- **Task**
For each line below with the word "ValueError", write out a copy.

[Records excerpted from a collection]

Local Open Scope string_scope.
Local Open Scope Z_scope.
Local Open Scope list_scope.

(** A row of [policy_evaluation]: the columns of the decision and its
    semantic fingerprint. *)
Record evaluation_row : Type := mkRow { er_decision : PolicyDecision; er_fingerprint : string }.

Record policy_db : Type := mkpdb {
  pdb_controls : list PolicyControlSnapshot;
  pdb_evaluations : gmap string evaluation_row;
}.

Definition empty_policy_db : policy_db := mkpdb [] ∅.

Section store.
Context `{DB : Database}.

(** [policy/store.py:29-43 _control_values] with the columns and check
    constraints of the table. *)
Definition _control_values (c : PolicyControlSnapshot) : result PolicyControlSnapshot :=
  let! id := varchar "policy_snapshot_id" 64 (pc_policy_snapshot_id c) in
  let! version := varchar "policy_version" 64 (pc_policy_version c) in
  let! qa := opt_mapM (varchar "qa_signal_ref" 256) (pc_qa_signal_ref c) in
  let! currency := varchar "currency" 3 (pc_currency c) in
  let! cap := numeric 18 6 (pc_daily_cost_cap c) in
  let! fingerprint := varchar "snapshot_fingerprint" 64 (pc_snapshot_fingerprint c) in
  let! actor := varchar "created_by_actor_type" 16 (pc_created_by_actor_type c) in
  let! actor_ref := varchar "created_by_actor_ref" 256 (pc_created_by_actor_ref c) in
  let! _ := check_constraint "ck_policy_snapshot_revision" (1 <=? pc_control_revision c) in
  let! _ := check_constraint "ck_policy_snapshot_cost" (dec_leb dec_zero cap) in
  let! _ := check_constraint "ck_policy_snapshot_volume" (0 <=? pc_daily_volume_cap c) in
  let! _ := check_constraint "ck_policy_snapshot_interval"
              (interval_ok (pc_effective_at c) (pc_expires_at c)) in
  Ok (mkControl id (pc_control_revision c) version (pc_autonomy_mode c) (pc_shadow_target_mode c)
        (pc_read_only c) (pc_kill_switch c) qa (pc_allowed_commands c) (pc_allowed_countries c)
        (pc_allowed_languages c) (pc_allowed_wedges c) currency cap (pc_daily_volume_cap c)
        (timestamptz (pc_effective_at c)) (timestamptz <$> pc_expires_at c) fingerprint
        (timestamptz (pc_created_at c)) actor actor_ref (pc_reason_codes c)).
Lemma decision_under_control_in_force_witness :
  exists p, prepare controlled asked now usage None = Ok (inr p) /\ allowed (pe_decision p) = true
  /\ exists c, c ∈ [control] /\ pc_autonomy_mode c <> SHADOW.
Proof.
  destruct (prepare controlled asked now usage None) as [[d|p]|e] eqn:E;
    [exfalso; revert E; vm_compute; discriminate | | exfalso; revert E; vm_compute; discriminate].
  exists p. split; [done|].
  assert (Ha : allowed (pe_decision p) = true)
    by (revert E; vm_compute; intros [= <-]; reflexivity).
  split; [exact Ha|].
  destruct (decision_under_control_in_force controlled asked now usage p ltac:(reflexivity) E)
    as (c & Hc & _ & _ & _ & H).
  exists c. split; [exact Hc | apply (H Ha)].
Defined.

Lemma control_history_increases_witness : StronglySorted Z.lt (revisions (gdb_policy recorded_db)).
Proof. apply (control_history_increases recorded_db recorded_reachable). Defined.
(** [operations/store.py:253-264 mark_dead_letter_requeued] *)
Definition mark_dead_letter_requeued (db : operations_db) (ref : string) (at_ : datetime)
  : result (dead_letter_row * operations_db) :=
  let! row := _dead_letter db ref in
  match dl_status row with
  | LetterOPEN =>
      let! db' := update_letter db (set_letter row REQUEUED (Some (timestamptz at_)) (dl_resolved_at row) (timestamptz at_)) in
      let! row := _dead_letter db' ref in Ok (row, db')
  | REQUEUED => let! row := _dead_letter db ref in Ok (row, db)
  | LetterRESOLVED => Raise (OperationsConflict "resolved dead letter cannot be requeued")
  end.

(** [operations/store.py:266-275 resolve_dead_letter] *)
Definition resolve_dead_letter (db : operations_db) (ref : string) (at_ : datetime)
  : result (dead_letter_row * operations_db) :=
  let! row := _dead_letter db ref in
  if negb (bool_decide (dl_status row = LetterRESOLVED)) then
    let! db' := update_letter db
      (set_letter row LetterRESOLVED (dl_requeued_at row) (Some (timestamptz at_)) (timestamptz at_)) in
    let! row := _dead_letter db' ref in Ok (row, db')
  else let! row := _dead_letter db ref in Ok (row, db).
End store.
(** What never changes of an incident. *)
Record incident_same (r r' : incident_row) : Prop := {
  is_ref : in_incident_ref r' = in_incident_ref r;
  is_fingerprint_ : in_trigger_fingerprint r' = in_trigger_fingerprint r;
  is_version : in_incident_version r' = in_incident_version r;
  is_type : in_incident_type r' = in_incident_type r;
  is_severity : in_severity r' = in_severity r;
  is_scope : in_scope r' = in_scope r;
  is_source : in_source_state_ref r' = in_source_state_ref r;
  is_triggered : in_triggered_at r' = in_triggered_at r;
  is_observed : in_observed_value r' = in_observed_value r;
  is_threshold : in_threshold_value r' = in_threshold_value r;
  is_metric : in_metric_version r' = in_metric_version r;
  is_reasons : in_reason_codes r' = in_reason_codes r;
  is_review : in_human_review_required r' = in_human_review_required r;
  is_pause : in_pause_required r' = in_pause_required r;
  is_campaign : in_campaign_ref r' = in_campaign_ref r;
  is_mailbox : in_mailbox_ref r' = in_mailbox_ref r;
  is_wedge : in_wedge r' = in_wedge r;
  is_country_ : in_country r' = in_country r;
  is_created : in_created_at r' = in_created_at r;
}.

Record incident_later (r r' : incident_row) : Prop := {
  il_same : incident_same r r';
  il_rank : incident_rank (in_state r) <= incident_rank (in_state r');
  il_acknowledged : write_once (in_acknowledged_at r) (in_acknowledged_at r');
  il_resolved : write_once (in_resolved_at r) (in_resolved_at r');
  il_before : write_once (in_policy_control_before r) (in_policy_control_before r');
  il_after : write_once (in_policy_control_after r) (in_policy_control_after r');
}.
(** [template.format(company=company)] for a template whose only braces are
    those of [{company}]. *)
Fixpoint format_company (template company : string) {struct template} : string :=
  match template with
  | EmptyString => EmptyString
  | String c rest =>
      if String.prefix "{company}" template then company +:+ format_rest 8 rest company
      else String c (format_company rest company)
  end
with format_rest (skip : nat) (template company : string) {struct template} : string :=
  match template with
  | EmptyString => EmptyString
  | String c rest =>
      match skip with
      | S n => format_rest n rest company
      | O => if String.prefix "{company}" template then company +:+ format_rest 8 rest company
             else String c (format_company rest company)
      end
  end.

(** [recency/claim.py:70-78 claim_for_status]: the template it formats. *)
Definition claim_template (status lang : string) : result string :=
  require! in_list lang LANGUAGES else ValueError ("langue non prise en charge : " +:+ lang) in
  match assoc status CLAIM_TEMPLATES ≫= assoc lang with
  | Some template => Ok template
  | None => Raise (ValueError ("statut de fraîcheur inconnu : " +:+ status))
  end.

(** [recency/claim.py:70-78 claim_for_status] *)
Definition claim_for_status (status company lang : string) : result string :=
  let! template := claim_template status lang in
  Ok (format_company template company).

(** [recency/claim.py:81-87 claim_for] *)
Definition claim_for (recency : AwardRecency) (company lang : string) : result string :=
  claim_for_status (se_value (ar_status recency)) company lang.
(* ===== verification/BillingWebhooks.v ===== *)
(** BillingWebhooks: the handling of a verified Stripe event
    ([billing/webhooks.py]): recorded once, applied from the object read
    again at Stripe, in one transaction. *)

From S2P Require Import Prelude PyStr PyDatetime PyJson Database Recency BillingCatalogue.
From S2P Require Import BillingStore BillingService BillingCheckout.

Local Open Scope string_scope.
Local Open Scope Z_scope.
Local Open Scope list_scope.

(** [billing/webhooks.py:40-50 HANDLED_EVENT_TYPES] *)
Definition HANDLED_EVENT_TYPES : list string :=
  ["checkout.session.completed"; "customer.subscription.created"; "customer.subscription.updated";
   "customer.subscription.deleted"; "invoice.paid"; "invoice.payment_failed";
   "checkout.session.expired"].

(** [billing/webhooks.py:54-54 ACKNOWLEDGED_EVENT_TYPES] *)
Definition ACKNOWLEDGED_EVENT_TYPES : list string := ["invoice.payment_action_required"].

(** [billing/webhooks.py:63-63 RESULT_CONFLICT] and the other results. *)
Inductive webhook_result : Type :=
| RESULT_APPLIED | RESULT_DUPLICATE | RESULT_IGNORED | RESULT_UNHANDLED | RESULT_REJECTED
| RESULT_CONFLICT.

#[export] Instance webhook_result_eq_dec : EqDecision webhook_result.
Proof. solve_decision. Defined.

Definition result_value (r : webhook_result) : string :=
  match r with
  | RESULT_APPLIED => "applied" | RESULT_DUPLICATE => "duplicate" | RESULT_IGNORED => "ignored"
  | RESULT_UNHANDLED => "unhandled" | RESULT_REJECTED => "rejected" | RESULT_CONFLICT => "conflict"
  end.

(** [billing/webhooks.py:67-73 WebhookOutcome] *)
Record WebhookOutcome : Type := mkOutcome {
  wo_event_id : string;
  wo_event_type : string;
  wo_result : webhook_result;
  wo_detail : option string;
}.

(** [billing/webhooks.py:75-77 WebhookOutcome.accepted] *)
Definition accepted (o : WebhookOutcome) : bool := negb (bool_decide (wo_result o = RESULT_REJECTED)).

(** [billing/webhooks.py:80-88 already_processed] *)
Definition already_processed (db : billing_db) (event_id : string) : bool :=
  truthy (bdb_events db !! event_id).

Section webhooks.
Context {W : Type} `{DB : Database} `{Stripe : StripeGateway W}.
(** [payload_hash] of the raw body; the conversion milestones observe a
    synchronised subscription in tables of their own, part of [W], and may
    fail. *)
Variables (payload_hash : string)
  (observe : option (string -> StoredSubscription -> datetime -> W -> result unit * W)).
Variables (token : string) (event : StripeEvent) (expect_livemode : bool) (now : datetime).
Local Open Scope tx_scope.

(** [billing/webhooks.py:91-113 _record] *)
Definition _record (r : webhook_result) (detail : option string) (db : billing_db)
  : result billing_db :=
  let! event_id := varchar "stripe_event_id" 128 (ev_event_id event) in
  let! event_type := varchar "event_type" 128 (ev_event_type event) in
  let! object_id := opt_mapM (varchar "stripe_object_id" 128) (ev_object_id event) in
  let! hash := varchar "payload_hash" 64 payload_hash in
  let! _ := check_constraint "stripe_webhook_event_pkey" (negb (truthy (bdb_events db !! event_id))) in
  Ok (with_events db (<[event_id := mkWebhookEvent event_type object_id (ev_livemode event)
        (timestamptz (ev_created event)) hash (timestamptz now) (result_value r) detail]>
        (bdb_events db))).

(** [_record(...)] and the outcome. *)
Definition conclude (r : webhook_result) (recorded told : option string) : tx W WebhookOutcome :=
  do! _ := tx_exec (_record r recorded) in
  tx_ret (mkOutcome (ev_event_id event) (ev_event_type event) r told).

(** [billing/webhooks.py:116-138 _account_for_subscription] *)
Definition _account_for_subscription (db : billing_db) (state : StripeSubscriptionState)
  : result (option string) :=
  match st_account_id state ≫= fun a => if nonempty a then Some a else None with
  | Some account_id => Ok (Some account_id)
  | None =>
      match account_reference event with
      | Some reference => Ok (Some reference)
      | None =>
          match List.filter (fun p => bool_decide
                  (cu_stripe_customer_id p.2 = st_customer_id state))
                  (map_to_list (bdb_customers db)) with
          | [] => Ok None
          | [(account_id, _)] => Ok (Some account_id)
          | _ => Raise (RuntimeError "MultipleResultsFound")
          end
      end
  end.

(** [billing/webhooks.py:251-279 handle_event]: the two errors that are
    caught are raised before the synchronisation writes anything. *)
Definition synchronize_and_observe (state : StripeSubscriptionState) (account_id : string)
  : tx W ((webhook_result * string) + string) :=
  fun db w =>
    match synchronize_subscription db token state account_id (Some (ev_created event))
            expect_livemode now with
    | Ok (stored, action, db') =>
        match observe with
        | None => (Ok (inr action, db'), w)
        | Some observe =>
            let '(r, w') := observe account_id stored now w in
            (let! _ := r in Ok (inr action, db'), w')
        end
    | Raise (BillingError code message) =>
        if bool_decide (code = "stripe_mode_mismatch")
        then (Ok (inl (RESULT_REJECTED, message), db), w)
        else if bool_decide (code = "billing_subscription_conflict")
        then (Ok (inl (RESULT_CONFLICT, message), db), w)
        else (Raise (BillingError code message), w)
    | Raise e => (Raise e, w)
    end.

(** [billing/webhooks.py:191-199 handle_event]: the attempt of a checkout
    session follows its session. *)
Definition close_session (db : billing_db) : billing_db :=
  if in_list (ev_event_type event) ["checkout.session.expired"; "checkout.session.completed"] then
    match as_str (dict_get "id" (ev_data_object event)) with
    | Some session_id =>
        (close_attempt db session_id
           (if bool_decide (ev_event_type event = "checkout.session.expired") then "expired"
            else "completed") now).2
    | None => db
    end
  else db.

(** [billing/webhooks.py:213-283 handle_event]: from the subscription of
    the event on. *)
Definition apply_subscription : tx W WebhookOutcome :=
  match subscription_id event with
  | None => conclude RESULT_IGNORED (Some "aucun abonnement rattaché") None
  | Some subscription_id =>
      do! state := tx_call (fetch_subscription subscription_id) in
      match state with
      | None => conclude RESULT_IGNORED (Some "abonnement introuvable chez Stripe") None
      | Some state =>
          do! account_id := tx_read (fun db => _account_for_subscription db state) in
          match account_id with
          | None => conclude RESULT_IGNORED (Some "aucun compte Kivou rattachable") None
          | Some account_id =>
              do! done_ := synchronize_and_observe state account_id in
              match done_ with
              | inl (refusal, message) => conclude refusal (Some message) (Some message)
              | inr action =>
                  conclude (if bool_decide (action = "stale_event_ignored") then RESULT_IGNORED
                            else RESULT_APPLIED) (Some action) (Some action)
              end
          end
      end
  end.

(** [billing/webhooks.py:141-283 handle_event] *)
Definition handle_event : tx W WebhookOutcome :=
  do! seen := tx_read (fun db => Ok (already_processed db (ev_event_id event))) in
  if seen : bool then
    tx_ret (mkOutcome (ev_event_id event) (ev_event_type event) RESULT_DUPLICATE None)
  else if negb (Bool.eqb (ev_livemode event) expect_livemode) then
    conclude RESULT_REJECTED (Some "livemode incompatible avec le mode configuré")
      (Some "livemode incompatible")
  else if in_list (ev_event_type event) ACKNOWLEDGED_EVENT_TYPES then
    conclude RESULT_IGNORED (Some "reconnu, sans effet sur l'accès") None
  else if negb (in_list (ev_event_type event) HANDLED_EVENT_TYPES) then
    conclude RESULT_UNHANDLED None None
  else
    do! _ := tx_exec (fun db => Ok (close_session db)) in
    if bool_decide (ev_event_type event = "checkout.session.expired") then
      conclude RESULT_IGNORED (Some "tentative de paiement expirée") None
    else apply_subscription.
End webhooks.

- **Answer for the task**
  require! in_list lang LANGUAGES else ValueError ("langue non prise en charge : " +:+ lang) in
  | None => Raise (ValueError ("statut de fraîcheur inconnu : " +:+ status))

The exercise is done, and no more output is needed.